*** Opening of Data shown ***
Lemma sort_of_permutation (l l' : list A) :
  Permutation l l' ->
  (forall a b, In a l -> In b l -> key a == key b -> a = b) ->
  Array.sort (descending key) l = Array.sort (descending key) l'.
Proof.
  intros P K. apply sorted_unique.
  - apply sort_sorted.
  - apply sort_sorted.
  - apply Permutation_trans with l; [apply sort_Permutation|].
    apply Permutation_trans with l'; [exact P|].
    apply Permutation_sym, sort_Permutation.
  - intros a b Ha Hb. apply K; apply (sort_In key); assumption.
Qed.

End SortUnique.

(** When no two employees have the same [commissionPct] and no two jobs
    have net totals that the comparator reads as equal (any two different
    jobs are more than [2^-1075] apart), [assignJobLoads] does not depend
    on the order in which the employees and the jobs stand in their
    arrays: the same result, the same error, the same arrays afterwards. *)
Theorem assignJobLoads_order_independent (employees employees' : list Employee)
  (queue queue' : list PricedJob) :
  Permutation employees employees' ->
  Permutation queue queue' ->
  (forall a b, In a employees -> In b employees ->
               commissionPct a == commissionPct b -> a = b) ->
  (forall a b, In a queue -> In b queue ->
               Qabs (netTotal b - netTotal a) <= JS.underflow -> a = b) ->
  assignJobLoads employees' queue' = assignJobLoads employees queue.
Proof.
  intros PE PQ KE KQ.
  assert (W : wellSeparated queue).
  { intros a b Ha Hb.
    destruct (Qlt_le_dec JS.underflow (Qabs (netTotal b - netTotal a))) as [F|L].
    - right. exact F.
    - left. rewrite (KQ a b Ha Hb L). reflexivity. }
  assert (W' : wellSeparated queue').
  { intros a b Ha Hb.
    apply W; apply (Permutation_in _ (Permutation_sym PQ)); assumption. }
  assert (K : forall a b, In a queue -> In b queue ->
                          netTotal a == netTotal b -> a = b).
  { intros a b Ha Hb E. apply (KQ a b Ha Hb).
    assert (Z : netTotal b - netTotal a == 0) by (rewrite E; ring).
    rewrite Z. apply Qlt_le_weak, underflow_positive. }
  unfold assignJobLoads.
  rewrite (@sortedQueue_exact queue W), (@sortedQueue_exact queue' W').
  change byCommissionPct with (descending commissionPct).
  rewrite <- (sort_of_permutation commissionPct PE KE).
  rewrite <- (sort_of_permutation netTotal PQ K).
  reflexivity.
Qed.

Lemma assignJobLoads_order_independent_witness :
  assignJobLoads [Fixtures.alan; Fixtures.ian]
    [Fixtures.jobA; Fixtures.jobD; Fixtures.jobC; Fixtures.jobB]
  = assignJobLoads Fixtures.testEmployees Fixtures.testQueue.
Proof.
  apply (@assignJobLoads_order_independent Fixtures.testEmployees
           [Fixtures.alan; Fixtures.ian] Fixtures.testQueue
           [Fixtures.jobA; Fixtures.jobD; Fixtures.jobC; Fixtures.jobB]).
  - apply perm_swap.
  - apply perm_swap.
  - intros a b [<-|[<-|[]]] [<-|[<-|[]]] H;
      try reflexivity; discriminate H.
  - intros a b [<-|[<-|[<-|[<-|[]]]]] [<-|[<-|[<-|[<-|[]]]]] H;
      try reflexivity; exfalso; apply H; vm_compute; reflexivity.
Defined.

(** ** Who gets which job *)

Lemma handOut_nth (c : nat) (es : list Employee) :
  (0 < c)%nat ->
  forall (q : list PricedJob) (i : nat) (j : PricedJob),
    nth_error q i = Some j ->
    (i < c * List.length es)%nat ->
    exists e,
      nth_error es (i / c) = Some e
      /\ nth_error (handOut c es q) i = Some {| load := loadOf c e; job := j |}.
Proof.
  intros Hc. induction es as [|e es IH]; intros q i j Hj Hi.
  - simpl in Hi. lia.
  - assert (Hlen : (i < List.length q)%nat).
    { apply nth_error_Some. congruence. }
    cbn [handOut].
    destruct (Nat.lt_ge_cases i c) as [L|G].
    + exists e. rewrite Nat.div_small by exact L. split; [reflexivity|].
      rewrite nth_error_app1
        by (rewrite length_map, length_firstn; lia).
      rewrite nth_error_map, nth_error_firstn.
      destruct (Nat.ltb_spec i c) as [_|F]; [|lia].
      rewrite Hj. reflexivity.
    + destruct (IH (skipn c q) (i - c)%nat j) as (e' & He' & Hn).
      * rewrite nth_error_skipn. replace (c + (i - c))%nat with i by lia.
        exact Hj.
      * cbn [List.length] in Hi. lia.
      * exists e'. split.
        -- replace i with ((i - c) + 1 * c)%nat at 1 by lia.
           rewrite Nat.div_add by lia.
           replace ((i - c) / c + 1)%nat with (S ((i - c) / c)) by lia.
           exact He'.
        -- rewrite nth_error_app2
             by (rewrite length_map, length_firstn; lia).
           rewrite length_map, length_firstn.
           replace (i - Nat.min c (List.length q))%nat with (i - c)%nat by lia.
           exact Hn.
Qed.

(** When [assignJobLoads] returns on a nonempty pool and a well separated
    queue, the job at place [i] of the queue sorted by descending
    [netTotal] (jobs of equal [netTotal] in their order of arrival,
    places counted from 0) is given to the employee at place
    [i / chunkSize], rounded down, of the pool sorted by descending
    [commissionPct], and stands at place [i] of the result. *)
Theorem assignJobLoads_job_at (employees : list Employee)
  (queue : list PricedJob) (jobs : list AssignedJob) (i : nat) (j : PricedJob) :
  employees <> [] ->
  wellSeparated queue ->
  result (assignJobLoads employees queue) = JS.Return jobs ->
  nth_error (Array.sort (descending netTotal) queue) i = Some j ->
  exists e,
    nth_error (Array.sort byCommissionPct employees)
      (i / chunk (List.length queue) (List.length employees))
    = Some e
    /\ nth_error jobs i
       = Some {| load :=
                   {| emp := e;
                      numJobs := chunkSizeOf (JS.of_nat (List.length queue))
                                   (JS.of_nat (List.length employees)) |};
                 job := j |}.
Proof.
  intros Hne W H Hj. rewrite <- (@sortedQueue_exact queue W) in Hj.
  assert (HE : (0 < List.length employees)%nat).
  { destruct employees; [congruence | simpl; lia]. }
  pose proof (chunk_positive (List.length queue) HE) as Hc.
  rewrite (chunkSizeOf_spec (List.length queue) HE).
  rewrite (assignJobLoads_nonempty queue Hne) in H. cbn [result] in H.
  rewrite length_skipn, sortedQueue_length in H.
  destruct (Nat.ltb_spec 0 (List.length queue
                             - chunk (List.length queue) (List.length employees)
                               * List.length employees)) as [L|L];
    [discriminate|].
  injection H as <-.
  assert (Hi : (i < List.length queue)%nat).
  { rewrite <- (sortedQueue_length queue). apply nth_error_Some. congruence. }
  apply handOut_nth; [lia | exact Hj|].
  rewrite sortedEmployees_length. lia.
Qed.

Lemma wellSeparated_testQueue : wellSeparated Fixtures.testQueue.
Proof.
  intros a b [<-|[<-|[<-|[<-|[]]]]] [<-|[<-|[<-|[<-|[]]]]];
    first [ left; reflexivity | right; vm_compute; reflexivity ].
Qed.

Lemma assignJobLoads_job_at_witness :
  exists e,
    nth_error (Array.sort byCommissionPct Fixtures.testEmployees)
      (2 / chunk (List.length Fixtures.testQueue)
             (List.length Fixtures.testEmployees))
    = Some e
    /\ nth_error Fixtures.testAssignment 2
       = Some {| load :=
                   {| emp := e;
                      numJobs := chunkSizeOf
                                   (JS.of_nat (List.length Fixtures.testQueue))
                                   (JS.of_nat (List.length Fixtures.testEmployees)) |};
                 job := Fixtures.jobC |}.
Proof.
  apply (@assignJobLoads_job_at Fixtures.testEmployees Fixtures.testQueue
           Fixtures.testAssignment 2 Fixtures.jobC).
  - discriminate.
  - exact wellSeparated_testQueue.
  - vm_compute. reflexivity.
  - reflexivity.
Defined.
*** Close of Data shown ***
**Activity**
Every line from the one that holds "Lemma wellSeparated_testQueue : wellSeparated" to the end of the data above should be given again exactly, with that line and the last one both kept.

**Task solution**
Lemma wellSeparated_testQueue : wellSeparated Fixtures.testQueue.
Proof.
  intros a b [<-|[<-|[<-|[<-|[]]]]] [<-|[<-|[<-|[<-|[]]]]];
    first [ left; reflexivity | right; vm_compute; reflexivity ].
Qed.

Lemma assignJobLoads_job_at_witness :
  exists e,
    nth_error (Array.sort byCommissionPct Fixtures.testEmployees)
      (2 / chunk (List.length Fixtures.testQueue)
             (List.length Fixtures.testEmployees))
    = Some e
    /\ nth_error Fixtures.testAssignment 2
       = Some {| load :=
                   {| emp := e;
                      numJobs := chunkSizeOf
                                   (JS.of_nat (List.length Fixtures.testQueue))
                                   (JS.of_nat (List.length Fixtures.testEmployees)) |};
                 job := Fixtures.jobC |}.
Proof.
  apply (@assignJobLoads_job_at Fixtures.testEmployees Fixtures.testQueue
           Fixtures.testAssignment 2 Fixtures.jobC).
  - discriminate.
  - exact wellSeparated_testQueue.
  - vm_compute. reflexivity.
  - reflexivity.
Defined.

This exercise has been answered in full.